An Exciting Time for Schools Financial Members
---A guide to the upcoming merger with SchoolsFirst FCU---
We have exciting news! Our regulators have approved the proposed merger of Schools Financial Credit Union and SchoolsFirst Federal Credit Union. By joining together, our two credit unions bring even more value directly to you.
As a member-owned financial cooperative, it's our responsibility to represent your best interests.
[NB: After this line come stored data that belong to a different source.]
(* ===== verification/Passive.v ===== *)
(** * Programs that leave the tree alone (generation.c)

    What a program on the tree of [Files] that only reads may have changed: nothing
    but what the other processes did before it was given the lock.  The parts of
    [Generation] that read, up to the pin of a generation. *)
From stdpp Require Import gmap.
From S2P Require Import Prelude Sha256 Bytes Files FilesFacts Generation GenerationFacts.

(** ** Programs that leave the tree alone *)

(** What the other processes may have made of a tree, whenever a lock was taken. *)
Inductive others_only `{KN : Kernel} : store -> store -> Prop :=
  | others_none s : others_only s s
  | others_more s s' i : others_only s s' -> others_only s (others i s').

Section Passive.
Context `{KN : Kernel} `{HP : Heap}.

Lemma others_only_trans a b c : others_only a b -> others_only b c -> others_only a c.
Proof. intros H1 H2. induction H2 as [|s s' i _ IH]; [exact H1|]. apply others_more. auto. Qed.

Definition passive {A} (m : fio A) : Prop := forall w, others_only (st w) (st (m w).2).

Lemma passive_ret {A} (a : A) : passive (mret a).
Proof. intros w. apply others_none. Qed.
Lemma passive_bind {A B} (m : fio A) (f : A -> fio B) : passive m -> (forall a, passive (f a)) -> passive (m ≫= f).
Proof.
  intros Hm Hf w. unfold mbind, fio_bind. specialize (Hm w). destruct (m w) as [[a|] w']; [|exact Hm].
  exact (others_only_trans _ _ _ Hm (Hf a w')).
Qed.
Lemma passive_quiet {A} (m : fio A) (Q : store -> A -> Prop) : (forall s, quiet s m (Q s)) -> passive m.
Proof. intros H w. destruct (H (st w) w eq_refl) as [<- _]. apply others_none. Qed.
Lemma passive_same {A} (m : fio A) : (forall w, st (m w).2 = st w) -> passive m.
Proof. intros H w. rewrite H. apply others_none. Qed.

Lemma passive_lock : passive lock.
Proof.
  apply passive_bind; [|intros r; destruct r as [[]|]; apply passive_ret]. intros w. unfold setlk, call. destruct (answers (tick w)); cbn; try apply others_none.
  all: destruct (held w); [apply others_none|apply others_more, others_none].
Qed.
Lemma passive_unlock : passive unlock.
Proof.
  apply passive_same. intros w. unfold unlock, unlk, query, call. destruct (answers (tick w)); reflexivity.
Qed.

End Passive.

Create HintDb passive.
#[export] Hint Resolve passive_lock passive_unlock : passive.

Ltac quietly H := eapply passive_quiet; intros; first [apply H | eapply quiet_true; apply H].
(** One construct of a program; [keeping_step] is for programs with locals. *)
Ltac keeping_step := fail.
Ltac passing_step :=
  match goal with
  | |- passive (mret _) => apply passive_ret
  | |- passive (_ ≫= _) => apply passive_bind; [|intros ?]
  | |- passive (if ?b then _ else _) => destruct b
  | |- passive (match ?x with _ => _ end) => destruct x
  | _ => keeping_step
  end.
Ltac passing := repeat (first [solve [auto with passive nocore] | passing_step]).

Section Parts.
Context `{KN : Kernel} `{HP : Heap} (fuel : nat).

Lemma passive_close_directory d : passive (close_directory d).
Proof. quietly quiet_close_directory. Qed.
Lemma passive_location_close l : passive (location_close l).
Proof. quietly quiet_location_close. Qed.
Lemma passive_generation_close g : passive (jf_generation_close g).
Proof. quietly quiet_generation_close. Qed.
Lemma passive_close : passive close.
Proof. quietly quiet_close. Qed.
Lemma passive_exists k : passive (exists_ k).
Proof. quietly quiet_exists. Qed.
Lemma passive_selector l : passive (selector l).
Proof. quietly quiet_selector. Qed.
Lemma passive_committed l : passive (committed_journal fuel l).
Proof. quietly quiet_committed. Qed.
Lemma passive_pin l r e : passive (pin_locked fuel l r e).
Proof. quietly quiet_pin_locked. Qed.
Lemma passive_open_path p : passive (open_path p).
Proof. quietly quiet_open_path. Qed.
Lemma passive_load_mode k n b : passive (load_mode fuel k n b).
Proof. quietly quiet_load_mode. Qed.
Lemma passive_clear : passive clear_error.
Proof. now apply passive_same. Qed.
Lemma passive_get_errno : passive get_errno.
Proof. quietly quiet_get_errno. Qed.
Lemma passive_query {A} (f : store -> errno + A) : passive (query f).
Proof. apply passive_same. intros w. unfold query, call. destruct (answers (tick w)); try reflexivity; now destruct (f (st w)). Qed.
Lemma passive_all_ok l : Forall passive l -> passive (all_ok l).
Proof. induction 1 as [|m l Hm _ IH]; cbn [all_ok]; passing; auto. Qed.
Lemma passive_directory k : passive (directory k false).
Proof. quietly quiet_directory. Qed.
Lemma passive_open_directory k : passive (open_directory k).
Proof. quietly quiet_open_directory. Qed.
Lemma passive_open_lock k : passive (open_lock k false).
Proof.
  apply passive_same. intros w. unfold open_lock, call. destruct (answers (tick w)); try reflexivity; now destruct (now (st w) !! k) as [[]|].
Qed.
Lemma passive_fstat k : passive (fstat k).
Proof. quietly quiet_fstat. Qed.
End Parts.
#[export] Hint Resolve passive_close_directory passive_location_close passive_generation_close passive_close passive_exists passive_selector
  passive_committed passive_pin passive_open_path passive_load_mode passive_clear passive_get_errno
  passive_query passive_directory passive_open_directory passive_open_lock passive_fstat : passive.

Section Pin.
Context `{KN : Kernel} `{HP : Heap} (fuel : nat).

Lemma passive_locate root : passive (locate root false).
Proof.
  unfold locate, locate_bad. passing. apply passive_all_ok. repeat constructor. unfold regular. passing.
Qed.
#[local] Hint Resolve passive_locate : passive.

Lemma passive_generation_pin root id : passive (jf_generation_pin fuel root id).
Proof. unfold jf_generation_pin. passing. Qed.
End Pin.
#[export] Hint Resolve passive_locate passive_generation_pin : passive.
Through this proposed merger, Schools Financial Credit Union members can look forward to:
- An additional $6.75 million in savings annually from lower rates on loans, higher rates on deposits and reduced fees, according to information compiled by the Credit Union National Association and Datatrac.
- A special one-time dividend, with a total of up to $4.0 million, that will be distributed on a pro-rata basis to eligible members if the merger is approved.*
- Access to more locations and ATMs throughout California.
- Access to more specialized programs and benefits tailored to fit the unique needs of school employees and their families.
About SchoolsFirst FCU
SchoolsFirst FCU is known for their exceptional member service and highly competitive products and services. They are based in Southern California, but serve members statewide. As the largest credit union in California and the fifth largest credit union in the nation, SchoolsFirst FCU will be a strong partner and allow us to provide you with more resources to build your financial security.
Our Boards of Directors and senior management are thrilled to be combining our teams’ knowledge, expertise and passion for serving members. Together, we will be able to better serve you.
We want our members to feel confident and well‐informed throughout this process. Please reference the FAQs below for more details on what this change will mean for you. We will continue to keep you updated throughout this process.
Thank you for your membership and for your support.
*SchoolsFirst FCU’s share par value is $5, whereas Schools Financial’s share par value is $1. In order to equalize these par values, $4 is being paid to each eligible member’s share account (for the first $1) to ensure the par value is $5 after the merger. In addition, a one-time special dividend will be paid on the Member's average month-end share deposit balances in the six-month period from June 1, 2019, to November 30, 2019.